Aumentos crescentes nas renovações cruciais de janeiro ameaçam aumentar os prémios e reduzir a cobertura da oferta.

De acordo com um novo relatório, cujos resultados foram publicados pelo Financial Times, nesta quarta-feira, a guerra na Ucrânia e os eventos climáticos extremos fizeram disparar os custos dos resseguros em até 200% nas renovações de janeiro, aumentando os prémios e reduzindo o que as seguradoras estão dispostas a cobrir.

A renegociação das apólices de resseguro deste ano tem sido o maior desafio em anos, uma vez que as resseguradoras respondem à pressão da inflação e às perdas avultadas resultantes de catástrofes naturais, bem como às consequências da guerra na Ucrânia.

James Kent, chefe executivo global do corretor de resseguros Gallagher Re, que publicou o relatório na terça-feira, descreveu a atividade do primeiro dia do ano como uma “renovação muito tardia, complexa e, em certos casos, frustrante”.

Os custos do resseguro aeroespacial aumentou entre 150 a 200%, à medida que os resseguradores ajustaram os preços, após reavaliação de perdas, e de pagamentos de aviões retidos, a par com uma batalha legal com empresas de leasing, na sequência da invasão russa da Ucrânia.

O resseguro de catástrofes imobiliárias, que se deve a perdas causadas por furacões e outras catástrofes naturais, também disparou, tendo as taxas nos E.U.A. aumentado entre 45% e 100% para apólices de perdas, de acordo com os números da Gallagher Re. O corretor atribuiu os resultados ao impacto do Furacão Ian e à ameaça da inflação, que impulsiona os pagamentos.

“Para a Propriedade, este é o ano em que o resseguro voltou a um lugar central e eles têm sido muito firmes”, disse ao Financial Times o presidente internacional da Gallagher Re, James Vickers. O líder referia-se às negociações de resseguro, destacando este como o “[mercado] mais duro desde o 11 de setembro

Noutro relatório, também publicado nesta terça-feira, a corretora Howden afirmou que o custo do resseguro de propriedade catastrófica tinha aumentado 37%, a nível mundial, nas renovações de janeiro, o maior aumento de dados comparáveis desde 1992. A Howden chamou-lhe “um dos mercados de resseguro mais duros de que há memória”.

Os preços de resseguro elevados e a reduzida disponibilidade das coberturas alimentam os preços que as seguradoras cobram e o que estão dispostas a oferecer. Existe ainda a opção de subscrever negócios “líquidos”, ou sem cobertura de resseguro. Espera-se que os aumentos de preços do resseguro fomentem ainda mais o que já é uma subida nos preços dos seguros para as empresas.

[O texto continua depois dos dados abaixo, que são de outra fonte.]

(* ===== verification/Strict.v ===== *)
(** * Strict JSON (src/src/json/strict.rs)

    The visitor that refuses duplicate keys, floats and integers above
    [i64::MAX], driven by serde_json's reader (the class [JsonReader]); and the
    readers that [#[derive(Deserialize)]] with [deny_unknown_fields] declares on
    the relay's flat structs. *)

From S2P Require Import Prelude Errors Utf8 Json Jcs.
From stdpp Require Import gmap.
#[local] Open Scope Z_scope.
#[local] Set Warnings "-clear-no-such-hyp".

(** What [deserialize_any] reports to a visitor, in the order of the text. *)
#[warnings="-register-all"]
Inductive Event :=
  | EvNone
  | EvUnit
  | EvBool (b : bool)
  | EvI64 (z : Z)
  | EvU64 (z : Z)
  | EvF64 (bits : Z)
  | EvStr (s : string)
  | EvSeq (items : list Event)
  | EvMap (entries : list (string * Event)).

(** [serde_json::Deserializer]: the events of the first value of a text with the
    text after it, and whether [end()] accepts that remainder. *)
Class JsonReader := {
  json_read : string -> option (Event * string);
  json_end : string -> bool
}.

(** ** The visitor *)

(** [StrictVisitor]; [None] is a custom error. *)
Fixpoint visit (e : Event) : option Value :=
  match e with
  | EvNone | EvUnit => Some VNull
  | EvBool v => Some (VBool v)
  | EvI64 v => Some (VNumber (num_of_i64 v))
  | EvU64 v => if i64_max <? v then None else Some (VNumber (num_of_i64 v))
  | EvF64 _ => None
  | EvStr v => Some (VString v)
  | EvSeq seq =>
      (fix next_element (l : list Event) (items : list Value) : option Value :=
         match l with
         | [] => Some (VArray items)
         | e :: l' =>
             match visit e with
             | Some item => next_element l' (items ++ [item])
             | None => None
             end
         end) seq []
  | EvMap map =>
      (fix next_key (l : list (string * Event)) (seen : gset string)
           (object : list (string * Value)) : option Value :=
         match l with
         | [] => Some (VObject object)
         | (key, e) :: l' =>
             if decide (key ∈ seen) then None
             else match visit e with
                  | Some value =>
                      next_key l' ({[key]} ∪ seen) (snd (obj_insert key value object))
                  | None => None
                  end
         end) map ∅ []
  end.

(** [strict::from_str]; [from_value] is [serde_json::from_value::<T>]. *)
Definition from_str `{JsonReader} {T} (from_value : Value -> option T) (text : string)
  : result T :=
  match json_read text with
  | None => problem InvalidRequest
  | Some (e, rest) =>
      match visit e with
      | None => problem InvalidRequest
      | Some value =>
          if json_end rest then ok_or (from_value value) InvalidRequest
          else problem InvalidRequest
      end
  end.

(** [strict::from_slice]. *)
Definition from_slice `{JsonReader} {T} (from_value : Value -> option T) (bytes : list byte)
  : result T :=
  let? text := ok_or (from_utf8 bytes) InvalidRequest in
  from_str from_value text.

(** ** Derived readers *)

(** [deny_unknown_fields]. *)
Definition known_fields (names : list string) (m : list (string * Value)) : bool :=
  forallb (fun kv => bool_decide (fst kv ∈ names)) m.

(** The fields of a struct from an object, or from an array in declaration
    order, as [Value]'s [deserialize_struct] accepts both. *)
Definition struct_fields (names : list string) (v : Value) : option (list (string * Value)) :=
  match v with
  | VObject m => if known_fields names m then Some m else None
  | VArray l => if (length l =? length names)%nat then Some (combine names l) else None
  | _ => None
  end.

(** A field of type [String], [i64], [i32], [bool] and [Option<String>]; only the
    last may be missing. *)
Definition field_str (k : string) (m : list (string * Value)) : option string :=
  match obj_get k m with Some (VString s) => Some s | _ => None end.
Definition field_i64 (k : string) (m : list (string * Value)) : option Z :=
  match obj_get k m with Some (VNumber n) => as_i64 n | _ => None end.
Definition field_i32 (k : string) (m : list (string * Value)) : option Z :=
  match field_i64 k m with Some z => if in_i32b z then Some z else None | None => None end.
Definition field_bool (k : string) (m : list (string * Value)) : option bool :=
  match obj_get k m with Some (VBool b) => Some b | _ => None end.
Definition field_opt_str (k : string) (m : list (string * Value)) : option (option string) :=
  match obj_get k m with
  | None | Some VNull => Some None
  | Some (VString s) => Some (Some s)
  | _ => None
  end.

(** ** What the visitor accepts *)

(** No float, no integer above [i64::MAX], and no repeated key, at any depth. *)
Fixpoint strict_ok (e : Event) : Prop :=
  match e with
  | EvNone | EvUnit | EvBool _ | EvI64 _ | EvStr _ => True
  | EvU64 v => v <= i64_max
  | EvF64 _ => False
  | EvSeq l => (fix go l := match l with [] => True | e :: l' => strict_ok e /\ go l' end) l
  | EvMap m =>
      NoDup (List.map fst m) /\
      (fix go m := match m with [] => True | (_, e) :: m' => strict_ok e /\ go m' end) m
  end.

(** The value of the text, read naively. *)
Fixpoint event_value (e : Event) : Value :=
  match e with
  | EvNone | EvUnit => VNull
  | EvBool v => VBool v
  | EvI64 v | EvU64 v => VNumber (num_of_i64 v)
  | EvF64 b => VNumber (NFloat b)
  | EvStr s => VString s
  | EvSeq l => VArray (List.map event_value l)
  | EvMap m => VObject (List.map (fun ke => (fst ke, event_value (snd ke))) m)
  end.

(** The integers the reader reports are of the visitor's types. *)
Fixpoint event_wf (e : Event) : Prop :=
  match e with
  | EvI64 z => in_i64 z
  | EvU64 z => 0 <= z < 2 ^ 64
  | EvSeq l => (fix go l := match l with [] => True | e :: l' => event_wf e /\ go l' end) l
  | EvMap m =>
      (fix go m := match m with [] => True | (_, e) :: m' => event_wf e /\ go m' end) m
  | _ => True
  end.

Lemma Event_ind' (P : Event -> Prop) :
  P EvNone -> P EvUnit -> (forall b, P (EvBool b)) -> (forall z, P (EvI64 z)) ->
  (forall z, P (EvU64 z)) -> (forall z, P (EvF64 z)) -> (forall s, P (EvStr s)) ->
  (forall l, Forall P l -> P (EvSeq l)) ->
  (forall m, Forall (fun ke => P (snd ke)) m -> P (EvMap m)) -> forall e, P e.
Proof.
  intros H0 H1 H2 H3 H4 H5 H6 Hs Hm. fix IH 1.
  intros [| |b|z|z|z|s|l|m]; [exact H0|exact H1|exact (H2 b)|exact (H3 z)|exact (H4 z)
    |exact (H5 z)|exact (H6 s)|..].
  - apply Hs. induction l as [|x l IHl]; constructor; [apply IH|apply IHl].
  - apply Hm. induction m as [|[k x] m IHm]; constructor; [apply IH|apply IHm].
Qed.

Lemma strict_ok_seq l : strict_ok (EvSeq l) <-> Forall strict_ok l.
Proof.
  cbn. induction l as [|x l IH]; [split; [constructor|done]|].
  rewrite Forall_cons. by rewrite IH.
Qed.

Lemma strict_ok_map m :
  strict_ok (EvMap m) <-> NoDup (List.map fst m) /\ Forall (fun ke => strict_ok (snd ke)) m.
Proof.
  cbn. apply and_iff_compat_l. induction m as [|[k x] m IH]; [split; [constructor|done]|].
  rewrite Forall_cons. by rewrite IH.
Qed.

Definition decides (e : Event) : Prop :=
  (strict_ok e -> visit e = Some (event_value e)) /\
  (forall v, visit e = Some v -> strict_ok e).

As conclusões sobre as negociações de 1 de janeiro, na perspetiva da Guy Carpenter, corretores de resseguro, – e publicadas pelo ECOseguros – apresentaram este como “um dos mercados de resseguro mais desafiantes que o setor tem experimentado”, incluindo pedidos de resseguradores para alterar as coberturas, “ameaçando corroer o valor central do produto de resseguro”.

Outro fator que influenciou o aumento de preços de resseguro tem sido a compressão da capacidade, à medida que os resseguradores se retiram de áreas como o resseguro de catástrofes imobiliárias. Os corretores relataram, no entanto, que o grau de subida de preços nas renovações de 1 de janeiro atraiu nova capacidade para o mercado por parte de subscritores que angariaram capital novo.

Os resseguradores também se esforçaram por restringir ou excluir a Rússia, Ucrânia e Bielorrússia de algumas áreas de cobertura, disse a Gallagher Re. A maior retração do resseguro de ativos já está a ter efeitos: no mês passado, as seguradoras marítimas ocidentais disseram que iriam excluir perdas provenientes do conflito, na sequência de uma mudança das suas resseguradoras para reduzir a exposição.

Também em dezembro, a Nikkei Asia, a publicação irmã da FT, relatou que o governo japonês tinha atuado após as seguradoras locais terem dito que já não podiam oferecer cobertura para danos de navios em águas russas – apontando também para a decisão das resseguradoras ocidentais de remover a cobertura.